* _EXERCISE DESCRIPTION_
Note each line of the entries that includes "Hctl". Then copy those lines.

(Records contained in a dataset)

---*---

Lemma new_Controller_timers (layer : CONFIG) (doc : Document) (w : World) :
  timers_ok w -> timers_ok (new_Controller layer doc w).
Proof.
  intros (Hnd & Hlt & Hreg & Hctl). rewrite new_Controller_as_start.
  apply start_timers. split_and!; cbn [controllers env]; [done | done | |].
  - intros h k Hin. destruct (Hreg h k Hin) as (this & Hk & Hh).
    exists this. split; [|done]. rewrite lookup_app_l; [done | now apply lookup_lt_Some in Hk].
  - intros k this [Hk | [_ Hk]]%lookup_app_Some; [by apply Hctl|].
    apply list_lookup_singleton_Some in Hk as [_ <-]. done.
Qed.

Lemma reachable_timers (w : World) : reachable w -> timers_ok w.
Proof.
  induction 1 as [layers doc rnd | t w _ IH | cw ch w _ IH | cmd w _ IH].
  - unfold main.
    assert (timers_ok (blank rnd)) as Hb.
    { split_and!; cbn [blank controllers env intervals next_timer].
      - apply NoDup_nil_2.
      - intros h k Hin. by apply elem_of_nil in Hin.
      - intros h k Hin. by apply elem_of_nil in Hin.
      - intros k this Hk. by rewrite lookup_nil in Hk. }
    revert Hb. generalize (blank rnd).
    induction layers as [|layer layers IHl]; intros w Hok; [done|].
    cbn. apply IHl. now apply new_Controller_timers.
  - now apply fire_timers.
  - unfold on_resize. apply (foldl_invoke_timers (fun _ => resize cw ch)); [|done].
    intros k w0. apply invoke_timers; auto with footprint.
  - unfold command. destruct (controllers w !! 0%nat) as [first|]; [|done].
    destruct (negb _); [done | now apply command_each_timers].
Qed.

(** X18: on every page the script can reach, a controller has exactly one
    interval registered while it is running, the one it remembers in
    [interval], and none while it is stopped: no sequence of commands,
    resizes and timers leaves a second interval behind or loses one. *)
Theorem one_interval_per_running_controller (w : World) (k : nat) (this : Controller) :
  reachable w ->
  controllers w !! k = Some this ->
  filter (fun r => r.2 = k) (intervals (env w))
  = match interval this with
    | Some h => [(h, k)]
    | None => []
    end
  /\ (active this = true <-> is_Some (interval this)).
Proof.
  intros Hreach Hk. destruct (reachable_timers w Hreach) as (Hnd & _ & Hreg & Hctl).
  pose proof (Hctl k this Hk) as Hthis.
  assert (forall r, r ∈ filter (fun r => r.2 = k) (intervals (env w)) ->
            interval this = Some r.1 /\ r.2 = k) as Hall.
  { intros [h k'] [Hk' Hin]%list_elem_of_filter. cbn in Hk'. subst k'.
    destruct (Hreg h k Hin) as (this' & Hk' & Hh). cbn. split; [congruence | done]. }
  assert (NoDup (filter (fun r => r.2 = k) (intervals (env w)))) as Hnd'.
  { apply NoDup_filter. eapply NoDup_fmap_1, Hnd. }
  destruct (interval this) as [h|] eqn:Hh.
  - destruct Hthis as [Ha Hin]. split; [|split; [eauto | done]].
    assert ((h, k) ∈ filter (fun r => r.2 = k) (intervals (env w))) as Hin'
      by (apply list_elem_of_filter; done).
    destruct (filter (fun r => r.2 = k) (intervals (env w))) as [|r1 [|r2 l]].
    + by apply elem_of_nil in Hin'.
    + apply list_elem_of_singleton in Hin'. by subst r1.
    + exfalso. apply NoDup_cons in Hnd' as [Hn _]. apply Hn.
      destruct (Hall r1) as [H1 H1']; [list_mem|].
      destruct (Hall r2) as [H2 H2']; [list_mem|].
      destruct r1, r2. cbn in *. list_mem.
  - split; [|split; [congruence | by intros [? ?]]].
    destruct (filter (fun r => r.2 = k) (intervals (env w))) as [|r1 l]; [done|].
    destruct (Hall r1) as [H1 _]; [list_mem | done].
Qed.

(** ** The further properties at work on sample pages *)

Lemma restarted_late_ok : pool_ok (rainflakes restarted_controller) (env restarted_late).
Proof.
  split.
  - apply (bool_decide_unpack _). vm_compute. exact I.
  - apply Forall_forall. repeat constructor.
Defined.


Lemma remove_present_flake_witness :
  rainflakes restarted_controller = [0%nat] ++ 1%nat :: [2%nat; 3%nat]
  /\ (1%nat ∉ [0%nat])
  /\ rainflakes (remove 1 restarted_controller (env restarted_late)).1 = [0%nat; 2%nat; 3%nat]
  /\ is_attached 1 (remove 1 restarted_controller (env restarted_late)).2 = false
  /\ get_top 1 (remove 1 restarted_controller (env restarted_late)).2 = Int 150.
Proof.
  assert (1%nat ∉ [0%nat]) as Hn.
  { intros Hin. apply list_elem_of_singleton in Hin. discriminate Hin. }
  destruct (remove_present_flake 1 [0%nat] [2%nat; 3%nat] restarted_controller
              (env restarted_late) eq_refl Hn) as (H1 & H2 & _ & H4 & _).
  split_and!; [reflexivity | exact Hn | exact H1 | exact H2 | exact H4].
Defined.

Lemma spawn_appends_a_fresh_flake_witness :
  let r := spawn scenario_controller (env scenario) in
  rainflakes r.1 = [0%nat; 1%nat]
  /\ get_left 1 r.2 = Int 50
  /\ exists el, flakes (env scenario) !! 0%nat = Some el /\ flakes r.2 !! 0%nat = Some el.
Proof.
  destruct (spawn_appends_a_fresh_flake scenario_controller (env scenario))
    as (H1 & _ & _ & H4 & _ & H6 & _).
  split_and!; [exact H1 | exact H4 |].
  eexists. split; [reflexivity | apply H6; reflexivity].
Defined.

---*---

* _RESPONSE_
  intros (Hnd & Hlt & Hreg & Hctl). rewrite new_Controller_as_start.
  - intros k this [Hk | [_ Hk]]%lookup_app_Some; [by apply Hctl|].
  intros Hreach Hk. destruct (reachable_timers w Hreach) as (Hnd & _ & Hreg & Hctl).
  pose proof (Hctl k this Hk) as Hthis.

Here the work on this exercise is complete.